My focus here, however, is not science or the nature of philosophy, but rather on the relationship between science (broadly interpreted) and human values. Any attempt to articulate a value-driven point of view takes us beyond a purely scientific or rigorously scholarly space, albeit not entirely beyond the reach of scientific and scholarly expertise.

Even in the realm of rhetoric and persuasion, where personal values hold sway, the compatibility of any given position with mainstream science and rigorous scholarship remains an important litmus test. If a position or point of view fails the test, it can be excluded from consideration. But – fortunately or unfortunately – the bar is fairly low here, and the test in question lets through a vast array of mutually incompatible points of view.

The perspective I am putting forward is based in part on a particular interpretation of recent Western intellectual history. Certain thinkers have influenced me more than others, and any elaboration or defense of these ideas would necessarily involve the historical aspect: arguments about particular thinkers and about the relative merits of different ways of identifying and framing the main questions. (3)

Nonetheless, let me try to sum up my key points in purely non-historical terms. As individuals we slowly develop (or allow the ambient culture to develop for us) a general perspective or view of the world. Such a perspective cannot be fully articulated or satisfactorily summarized. It could be seen to express itself (via words and actions) in countless choices. These choices are practical and action-oriented rather than theoretical. They are responses to particular situations. Whereas individual perspectives can never be articulated holistically, values-based points of view on particular issues (which are driven in large part by an individual’s general perspective) can be articulated. They may be falsifiable, but are not amenable to positive scientific or academic validation.


NOTES

1. There may be a parallel here with the way complexity is conceptualized in algorithmic information theory, i.e. in terms of the compressibility of strings or other kinds of data structure. Data can usually be compressed (to a greater or lesser extent), but arbitrary random data cannot.

2. I am also drawing on Karl Popper’s general views on knowledge and falsifiability. Many of Russell’s and Popper’s specific views have been called into question, of course, and/or developed in various directions. Russell (at least) welcomed this. He saw himself as having made his significant contributions relatively early in his life and looked to others (initially to Ludwig Wittgenstein, and later to the logical empiricists) to move things forward. It is often asserted that the logical positivist movement 1) failed and 2) deserved to fail because the core insights of its main representatives were profoundly misguided. I question both of these judgments. Some of the ideas which drove the logical positivists were misguided. I mentioned Neurath’s ideologically-driven approach, for example. But the basic principles and perspectives on the scope and nature of human knowledge expressed in the writings of more moderate figures within the movement (like Moritz Schlick, Hans Reichenbach and Louis Rougier) are sound, and I am optimistic that they will survive – at least in modified forms which reflect ongoing changes in the scientific and intellectual landscape.
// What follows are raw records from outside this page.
(* ===== verification/Observability.v ===== *)
(** * [internal/observability]: the collectors of the metrics, and tracing

    [NewMetrics] and [HTTPMiddleware] of [metrics.go] register collectors and panic when one cannot be;
    the Prometheus registry is a parameter with its documented behaviour.  The samples themselves
    are part of the log of the engine ([World.sample]) and of [HttpMetrics].
    [InitTracing] of [tracing.go] decides whether spans are exported; what creates the exporter and
    the description of the service is OpenTelemetry's, and may fail. *)

From S2P Require Import Prelude GoLang GoString World.
Open Scope Z_scope.

(** ** Metrics *)

(** What registration looks at: the name of a metric and the names of its labels. *)
Module Family.
Record t := mk { Name : string; Labels : list string }.
End Family.

(** A registry refuses a collector exactly when the name of one of its metrics is taken. *)
Class Prometheus (R : Type) := {
  NewRegistry : R;
  Register : list Family.t → R → option R;
  names : R → list string;
  (* the metrics of [NewGoCollector] and [NewProcessCollector] *)
  go_collector : list Family.t;
  process_collector : list Family.t;
  new_registry_names : names NewRegistry = [];
  register_ok fs r r' : Register fs r = Some r' →
    names r' = names r ++ (Family.Name <$> fs) ∧ ∀ f, f ∈ fs → Family.Name f ∉ names r;
  register_free fs r : (∀ f, f ∈ fs → Family.Name f ∉ names r) → is_Some (Register fs r);
  go_names f : f ∈ go_collector → HasPrefix (Family.Name f) "go_" = true;
  process_names f : f ∈ process_collector → HasPrefix (Family.Name f) "process_" = true
}.

Module Metrics.
Section metrics.
Context `{Prometheus R}.

(** [MustRegister]; [None] is its panic. *)
Fixpoint MustRegister (collectors : list (list Family.t)) (r : R) : option R :=
  match collectors with
  | [] => Some r
  | c :: collectors => r ← Register c r; MustRegister collectors r
  end.

Definition AgentRequests : Family.t := Family.mk "agent_requests_total" [].
Definition AgentErrors : Family.t := Family.mk "agent_errors_total" [].
Definition AgentDuration : Family.t := Family.mk "agent_execution_duration_seconds" [].
Definition LLMLatency : Family.t := Family.mk "llm_latency_seconds" ["model"].
Definition ToolDuration : Family.t := Family.mk "tool_execution_duration_seconds" ["tool"].
Definition TokenUsage : Family.t := Family.mk "token_usage_total" ["model"; "direction"].

(** The registry of new metrics. *)
Definition NewMetrics : option R :=
  MustRegister [[AgentRequests]; [AgentErrors]; [AgentDuration]; [LLMLatency]; [ToolDuration];
                [TokenUsage]; go_collector; process_collector] NewRegistry.

Definition http_requests : Family.t := Family.mk "http_requests_total" ["method"; "route"; "status"].
Definition http_duration : Family.t := Family.mk "http_request_duration_seconds" ["method"; "route"].

(** [HTTPMiddleware], up to the handler that it returns. *)
Definition HTTPMiddleware (r : R) : option R := MustRegister [[http_requests]; [http_duration]] r.
End metrics.

(** The metric a sample is recorded on, and the values it gives for its labels. *)
Definition labelled (s : sample) : Family.t * list string :=
  match s with
  | World.AgentRequests => (AgentRequests, [])
  | World.AgentErrors => (AgentErrors, [])
  | World.AgentDuration _ => (AgentDuration, [])
  | World.LLMLatency model _ => (LLMLatency, [model])
  | World.ToolDuration tool _ => (ToolDuration, [tool])
  | World.TokenUsage model direction _ => (TokenUsage, [model; direction])
  end.
End Metrics.

(** No sample of the engine makes [WithLabelValues] panic: there is a value for each label. *)
Lemma samples_labelled s :
  length (Metrics.labelled s).2 = length (Family.Labels (Metrics.labelled s).1).
Proof. by destruct s. Qed.

Section registration.
Context `{Prometheus R}.
Implicit Types (r : R).

Lemma MustRegister_cons fs cs r :
  (∀ f, f ∈ fs → Family.Name f ∉ names r) →
  ∃ r', names r' = names r ++ (Family.Name <$> fs) ∧
        Metrics.MustRegister (fs :: cs) r = Metrics.MustRegister cs r'.
Proof.
  intros Hf. destruct (register_free fs r Hf) as [r' E]. exists r'. simpl. rewrite E.
  split; [|done]. by apply register_ok in E as [? _].
Qed.

(** The names of the Go runtime's metrics are told apart by their prefix. *)
Lemma not_go n : HasPrefix n "go_" = false → n ∉ Family.Name <$> go_collector.
Proof. intros Hn (f & -> & Hf)%list_elem_of_fmap. apply go_names in Hf. congruence. Qed.
Lemma not_process n : HasPrefix n "process_" = false → n ∉ Family.Name <$> process_collector.
Proof. intros Hn (f & -> & Hf)%list_elem_of_fmap. apply process_names in Hf. congruence. Qed.
Lemma go_not_process n : HasPrefix n "go_" = true → HasPrefix n "process_" = false.
Proof.
  unfold HasPrefix. intros [k Hk]%bool_decide_eq_true. apply bool_decide_eq_false. rewrite Hk.
  intros [k' Hk']. discriminate Hk'.
Qed.

(** A name that is none of those in the registry. *)
Ltac fresh_name :=
  rewrite ?not_elem_of_cons, ?not_elem_of_app, ?not_elem_of_cons;
  repeat match goal with |- _ ∧ _ => split end;
  first [ apply not_elem_of_nil | by apply not_go | by apply not_process | done ].
Ltac fresh_names E :=
  rewrite E; csimpl; intros f Hf; repeat (apply elem_of_cons in Hf as [->|Hf]; [fresh_name|]);
  by apply not_elem_of_nil in Hf.

Ltac register r E :=
  match goal with
  | |- context [ Metrics.MustRegister (?fs :: ?cs) ?r0 ] =>
      let Hr := fresh "Hr" in
      destruct (MustRegister_cons fs cs r0) as (r & E & Hr);
      [|rewrite Hr; clear Hr]
  end.

(** The metrics can be registered once: [NewMetrics] does not panic, nor does the middleware
    that the one server of the process installs; a second server over the same metrics would. *)
Theorem metrics_register :
  ∃ r r', Metrics.NewMetrics = Some r ∧ Metrics.HTTPMiddleware r = Some r' ∧ Metrics.HTTPMiddleware r' = None.
Proof.
  pose proof (@new_registry_names R _) as E0. unfold Metrics.NewMetrics.
  register r1 E1; [fresh_names E0|]. rewrite E0 in E1.
  register r2 E2; [fresh_names E1|]. rewrite E1 in E2.
  register r3 E3; [fresh_names E2|]. rewrite E2 in E3.
  register r4 E4; [fresh_names E3|]. rewrite E3 in E4.
  register r5 E5; [fresh_names E4|]. rewrite E4 in E5.
  register r6 E6; [fresh_names E5|]. rewrite E5 in E6. clear E1 E2 E3 E4 E5.
  register r7 E7.
  { rewrite E6. csimpl. intros f Hf%go_names. rewrite ?not_elem_of_app, ?not_elem_of_cons.
    split_and!; try apply not_elem_of_nil; intros E; rewrite E in Hf; discriminate Hf. }
  rewrite E6 in E7. register r8 E8.
  { rewrite E7. csimpl. intros f Hf%process_names. rewrite ?not_elem_of_app, ?not_elem_of_cons.
    split_and!; try apply not_elem_of_nil; try (intros E; rewrite E in Hf; discriminate Hf).
    intros (g & E & Hg%go_names)%list_elem_of_fmap. rewrite <-E in Hg. apply go_not_process in Hg. congruence. }
  rewrite E7 in E8. exists r8. unfold Metrics.HTTPMiddleware.
  register r9 E9; [fresh_names E8|]. rewrite E8 in E9.
  register r10 E10; [fresh_names E9|]. exists r10. split_and!; [done|done|].
  simpl. destruct (Register [Metrics.http_requests] r10) as [r11|] eqn:E; [|done].
  apply register_ok in E as [_ Hn]. exfalso.
  apply (Hn Metrics.http_requests); [by left|]. rewrite E10, E9, !elem_of_app. left. right. left.
Qed.
End registration.

(** A registry that keeps the names it has seen. *)
#[local] Instance demo_prometheus : Prometheus (list string).
Proof.
  refine {|
    NewRegistry := [];
    Register fs r := if decide (Forall (λ f, Family.Name f ∉ r) fs) then Some (r ++ (Family.Name <$> fs)) else None;
    names r := r;
    go_collector := [Family.mk "go_goroutines" []];
    process_collector := [Family.mk "process_open_fds" []]
  |}.
  - done.
  - intros fs r r'. case_decide as Hf; [|done]. intros [= <-]. rewrite Forall_forall in Hf. done.
  - intros fs r Hf. rewrite decide_True; [by eexists|]. by apply Forall_forall.
  - by intros f ->%list_elem_of_singleton.
  - by intros f ->%list_elem_of_singleton.
Defined.

Lemma metrics_register_witness :
  (∃ r r' : list string, Metrics.NewMetrics = Some r ∧ Metrics.HTTPMiddleware r = Some r' ∧
     Metrics.HTTPMiddleware r' = None) ∧
  (Metrics.NewMetrics ≫= Metrics.HTTPMiddleware : option (list string)) =
    Some ["agent_requests_total"; "agent_errors_total"; "agent_execution_duration_seconds";
          "llm_latency_seconds"; "tool_execution_duration_seconds"; "token_usage_total"; "go_goroutines";
          "process_open_fds"; "http_requests_total"; "http_request_duration_seconds"].
Proof. split; [exact metrics_register|]. vm_compute. reflexivity. Defined.

(** ** Tracing *)

(** What may fail: the exporter for an endpoint, the description of a service. *)
Class Otel := {
  new_exporter : string → option error;
  new_resource : string → option error
}.

(** Whether spans are exported, and what the shutdown function that is returned ends. *)
Inductive tracing : Set := NoTracing | Exporting (serviceName endpoint : string).

Definition InitTracing `{Otel} (serviceName endpoint : string) : result tracing :=
  if decide (endpoint = "") then Ok NoTracing
  else match new_exporter endpoint with
       | Some err => Err (Wrap "create OTLP exporter" err)
       | None =>
           match new_resource serviceName with
           | Some err => Err (Wrap "create trace resource" err)
           | None => Ok (Exporting serviceName endpoint)
           end
       end.

(** Without an endpoint nothing is asked of OpenTelemetry and nothing can fail. *)
Lemma InitTracing_ok `{Otel} serviceName endpoint :
  is_ok (InitTracing serviceName endpoint) = true ↔
  endpoint = "" ∨ new_exporter endpoint = None ∧ new_resource serviceName = None.
Proof.
  unfold InitTracing. case_decide as He; [naive_solver|].
  destruct (new_exporter endpoint), (new_resource serviceName); naive_solver.
Qed.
3. Also, it is obvious that the general perspective on knowledge which I have been discussing (and defending) has social implications. Historically speaking, it has, by and large, been associated with anti-totalitarian social philosophies, and this is no accident. I would want to claim (though I am not attempting to make the case here) that such a perspective is naturally compatible with traditional liberal values and – if not strictly incompatible with – at least not supportive of extremist politics, either of the left or the right.